ATS to probe 2-year-old lead in Pune blast case

The crackdown was a result of IM orchestrated serial blasts in Ahmedabad, Jaipur, Delhi and Bangalore.

Update: 2017-07-11 20:34 GMT
Yasin Bhatkal (Photo: PTI)

Mumbai: Two years after the National Investigation Agency (NIA) filed its chargesheet in the February 2013 serial blasts in Hyderabad, in which it revealed that Indian Mujahideen (IM) logistics provider Ajaz Shaikh was the one who provided explosives to then IM operations chief Yasin Bhatkal for the 2010 German bakery blast in Pune, a senior Maharashtra Anti-Terrorism Squad (ATS) officer confirmed to The Asian Age that it will “verify” the lead on Shaikh as it could unravel the entire conspiracy. Counter-terror sources said it was being ascertained whether there was a communication gap between the two agencies, if the lead on Shaikh alias Samar Armaan Tunde had not been pursued.      

The NIA source said, “The NIA probe against Ajaz Shaikh revealed that he had handed over the explosives to Yasin Bhatkal at Swargate in Pune, after having received them from an unidentified courier near the city’s railway station in February 2013.”

He said, “The courier had been sent by Shaikh’s relative Mohsin Chaudhary and IM’s absconding chief Riyaz Bhatkal.” Chaudhary and Riyaz are absconding accused in the bakery blast case and had allegedly fled to Pakistan in 2008 amid a crackdown on the IM’s rank-and-file.

The crackdown was a result of IM orchestrated serial blasts in Ahmedabad, Jaipur, Delhi and Bangalore.  

A special court in Hyderabad had in December 2016 convicted Shaikh and four other IM accused, including Bhatkal, awarding them death penalties for their role in the Hyderabad blasts. The NIA submitted its chargesheet against Shaikh in June 2015 after taking his custody from Delhi police’s Special Cell, which arrested Shaikh from Saharanpur in Uttar Pradesh in September 2014, said an NIA source. Bhatkal was arrested by NIA from around the Indo-Nepal international border in August 2013. Shaikh had done a diploma course in computer hardware from a private institute in Hyderabad, said the source.

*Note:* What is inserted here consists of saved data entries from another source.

(** X3.  When [handleChatCompletion] answers with a status other than 200,
    the response is a single write of one message line, sent with the
    headers of [http.Error] (text/plain, nosniff, no Content-Length); no
    random number is drawn and no time passes. *)
Theorem error_response_shape lib r w :
  wroteHeader w = None ->
  status (exec (handleChatCompletion lib r) w) <> Some StatusOK ->
  let w' := exec (handleChatCompletion lib r) w in
  (exists msg, emitted w w' = [EvWrite (msg +:+ LF)])
  /\ rand_pos w' = rand_pos w
  /\ clock w' = clock w
  /\ exists code hdr,
       wroteHeader w' = Some (code, hdr)
       /\ hdr !! "Content-Type" = Some ["text/plain; charset=utf-8"]
       /\ hdr !! "X-Content-Type-Options" = Some ["nosniff"]
       /\ hdr !! "Content-Length" = None.
Proof.
  intros Hw Hst w'. subst w'. revert Hst.
  assert (Herr : forall msg code,
    let w' := exec (http_Error msg code) w in
    (exists msg, emitted w w' = [EvWrite (msg +:+ LF)])
    /\ rand_pos w' = rand_pos w /\ clock w' = clock w
    /\ exists code hdr,
         wroteHeader w' = Some (code, hdr)
         /\ hdr !! "Content-Type" = Some ["text/plain; charset=utf-8"]
         /\ hdr !! "X-Content-Type-Options" = Some ["nosniff"]
         /\ hdr !! "Content-Length" = None).
  { intros msg code w'.
    destruct (http_Error_world msg code w Hw) as (H1 & H2 & H3 & H4).
    split; [by exists msg|]. split; [done|]. split; [done|].
    exists code, (error_headers (respHeader w)). split; [done|].
    apply error_headers_lookup. }
  rewrite handleChatCompletion_reader.
  destruct (body_reader lib r) as [body|]; [|intros _; apply Herr].
  unfold decodeAndRespond.
  destruct (negb _); [intros _; apply Herr|].
  destruct (json_Decode lib body) as [req|]; [|intros _; apply Herr].
  fold (respond lib req). rewrite status_respond by done. done.
Qed.

Lemma error_response_shape_witness :
  wroteHeader demoWorld = None
  /\ status (exec (handleChatCompletion demoLib demoBadRequest) demoWorld)
     <> Some StatusOK
  /\ rand_pos (exec (handleChatCompletion demoLib demoBadRequest) demoWorld)
     = rand_pos demoWorld.
Proof.
  assert (Hs : status (exec (handleChatCompletion demoLib demoBadRequest) demoWorld)
               <> Some StatusOK) by (vm_compute; discriminate).
  split; [reflexivity|]. split; [exact Hs|].
  exact (proj1 (proj2 (error_response_shape demoLib demoBadRequest demoWorld eq_refl Hs))).
Defined.

(** ** The two responders *)

Lemma wroteHeader_commit_fresh code w :
  wroteHeader w = None -> wroteHeader (commit code w) = Some (code, respHeader w).
Proof. intros H. unfold commit. by rewrite H. Qed.

(** X4.  [handleStreamingResponse] sends the status 200 with Content-Type
    text/event-stream, Cache-Control no-cache and Connection keep-alive,
    and leaves every other header of the response as it was. *)
Theorem stream_headers_sent lib req w :
  wroteHeader w = None ->
  exists hdr,
    wroteHeader (exec (handleStreamingResponse lib req) w) = Some (StatusOK, hdr)
    /\ hdr !! "Content-Type" = Some ["text/event-stream"]
    /\ hdr !! "Cache-Control" = Some ["no-cache"]
    /\ hdr !! "Connection" = Some ["keep-alive"]
    /\ forall k, k <> "Content-Type" -> k <> "Cache-Control" -> k <> "Connection" ->
         hdr !! k = respHeader w !! k.
Proof.
  intros Hw. rewrite exec_handleStreamingResponse.
  exists (stream_headers (respHeader w)).
  rewrite wroteHeader_emits, wroteHeader_commit_fresh by done.
  split; [done|]. unfold stream_headers, Header_Set. repeat split.
  - do 2 (rewrite lookup_insert_ne by done). by rewrite lookup_insert_eq.
  - rewrite lookup_insert_ne by done. by rewrite lookup_insert_eq.
  - by rewrite lookup_insert_eq.
  - intros k H1 H2 H3. by do 3 (rewrite lookup_insert_ne by done).
Qed.

Lemma stream_headers_sent_witness :
  wroteHeader demoWorld = None
  /\ exists hdr,
       wroteHeader (exec (handleStreamingResponse demoLib demoReq) demoWorld)
       = Some (StatusOK, hdr)
       /\ hdr !! "Content-Type" = Some ["text/event-stream"].
Proof.
  split; [reflexivity|].
  destruct (stream_headers_sent demoLib demoReq demoWorld eq_refl) as (hdr & H1 & H2 & _).
  exists hdr. split; [exact H1 | exact H2].
Defined.

(** X5.  [handleNonStreamingResponse] writes the marshalled envelope and a
    newline in a single write, with the status 200 and Content-Type
    application/json set on the headers that were there.  No time passes,
    exactly ten random numbers are drawn, the envelope has one choice
    (index 0, role assistant, the generated reply) and its id is
    [chatcmpl-] followed by ten ASCII letters or digits. *)
Theorem non_streaming_response lib req w :
  wroteHeader w = None ->
  let w' := exec (handleNonStreamingResponse lib req) w in
  emitted w w' = [EvWrite (json_Marshal_response lib (envelope w req) +:+ LF)]
  /\ wroteHeader w'
     = Some (StatusOK, <["Content-Type" := ["application/json"]]> (respHeader w))
  /\ clock w' = clock w
  /\ rand_pos w' = (rand_pos w + 10)%nat
  /\ ChatCompletionResponse.Choices (envelope w req)
     = [ResponseChoice.mk 0
          (Message.mk "assistant"
             (generateResponse (ChatCompletionRequest.Messages req)))]
  /\ exists suffix,
       ChatCompletionResponse.ID (envelope w req) = "chatcmpl-" +:+ suffix
       /\ String.length suffix = 10%nat
       /\ Forall (fun c => is_alnum c = true) (str_bytes suffix).
Proof.
  intros Hw w'. subst w'. rewrite exec_handleNonStreamingResponse.
  split; [apply emitted_emits; by rewrite trace_commit|].
  split; [rewrite wroteHeader_emits; by apply wroteHeader_commit_fresh|].
  split; [unfold emits, commit; cbn; rewrite Hw; cbn; lia|].
  split; [unfold emits, commit; cbn; by rewrite Hw|].
  split; [done|].
  exists (randomString 10 w).1. split; [done|].
  destruct (randomString_alphanumeric_aux 10 w) as (H1 & H2). done.
Qed.

Lemma non_streaming_response_witness :
  wroteHeader demoWorld = None
  /\ rand_pos (exec (handleNonStreamingResponse demoLib demoReq) demoWorld) = 10%nat.
Proof.
  split; [reflexivity|].
  exact (proj1 (proj2 (proj2 (proj2
           (non_streaming_response demoLib demoReq demoWorld eq_refl))))).
Defined.

Lemma transport_chunk_events lib fl c :
  transport (chunk_events lib fl c) = chunk_transport lib fl c.
Proof. by destruct fl. Qed.

Lemma transport_content_events lib fl id created req gs :
  transport (flat_map (content_events lib fl id created req) gs)
  = flat_map
      (fun g => chunk_transport lib fl
                  (contentChunk id created req (slicerunetostring g))
                ++ [EvSleep (StreamResponseInterval * Millisecond)]) gs.
Proof.
  induction gs as [|g gs IH]; [done|].
  cbn [flat_map]. rewrite transport_app, IH. unfold content_events.
  by rewrite transport_app, transport_chunk_events.
Qed.

Lemma transport_stream_events lib fl id created req response :
  transport (stream_events lib fl id created req response)
  = stream_transport lib fl id created req response.
Proof.
  unfold stream_events, frame_events, stream_transport.
  rewrite !transport_app, !transport_chunk_events, transport_content_events.
  by rewrite <- !app_assoc.
Qed.

Lemma slept_content_events lib fl id created req gs :
  slept (flat_map (content_events lib fl id created req) gs)
  = Z.of_nat (length gs) * (StreamResponseInterval * Millisecond).
Proof.
  induction gs as [|g gs IH]; [done|].
  cbn [flat_map length]. rewrite slept_app, IH. unfold content_events.
  rewrite slept_app. replace (slept (chunk_events lib fl _)) with 0 by (by destruct fl).
  change (slept [EvSleep (StreamResponseInterval * Millisecond)]) with 50000000.
  change (StreamResponseInterval * Millisecond) with 50000000. lia.
Qed.

Lemma slept_stream_events lib fl id created req response :
  slept (stream_events lib fl id created req response)
  = Z.of_nat ((length (stringtoslicerune response) + 1) / 2)
    * (StreamResponseInterval * Millisecond).
Proof.
  unfold stream_events, frame_events.
  rewrite !slept_app, slept_content_events, chunks2_length.
  replace (slept (chunk_events lib fl (initialChunk id created req))) with 0
    by (by destruct fl).
  replace (slept (chunk_events lib fl (finalChunk id created req))) with 0
    by (by destruct fl).
  change (slept [EvWrite DONE]) with 0. lia.
Qed.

The ATS officer said, “In a terror probe, not all facts get disclosed at the same time or by one agency alone, and any important lead that emerges will get examined, verified.” The ATS had earlier submitted a chargesheet against Himayat Baig in December 2010. Baig had been sentenced to death by a special court but he was later acquitted of all terror charges in the case by the Bombay high court in March 2016. The court had confirmed his life imprisonment for possession of explosives.

According to the NIA source, it was Chowdhury, Shaikh’s relative, who had lured the latter into IM’s in 2009 after Riyaz approved of his choice. Shaikh, under the direction of Riyaz, allegedly worked as a logistics provider to IM operatives ferrying explosives and fabricating fake identity particulars for use in accessing rental houses, wire money and mobile phones. Shaikh allegedly helped Bhatkal in finding accommodation and acquiring a cell phone in February 2010.  Shaikh did not directly participate in any attack, said the source.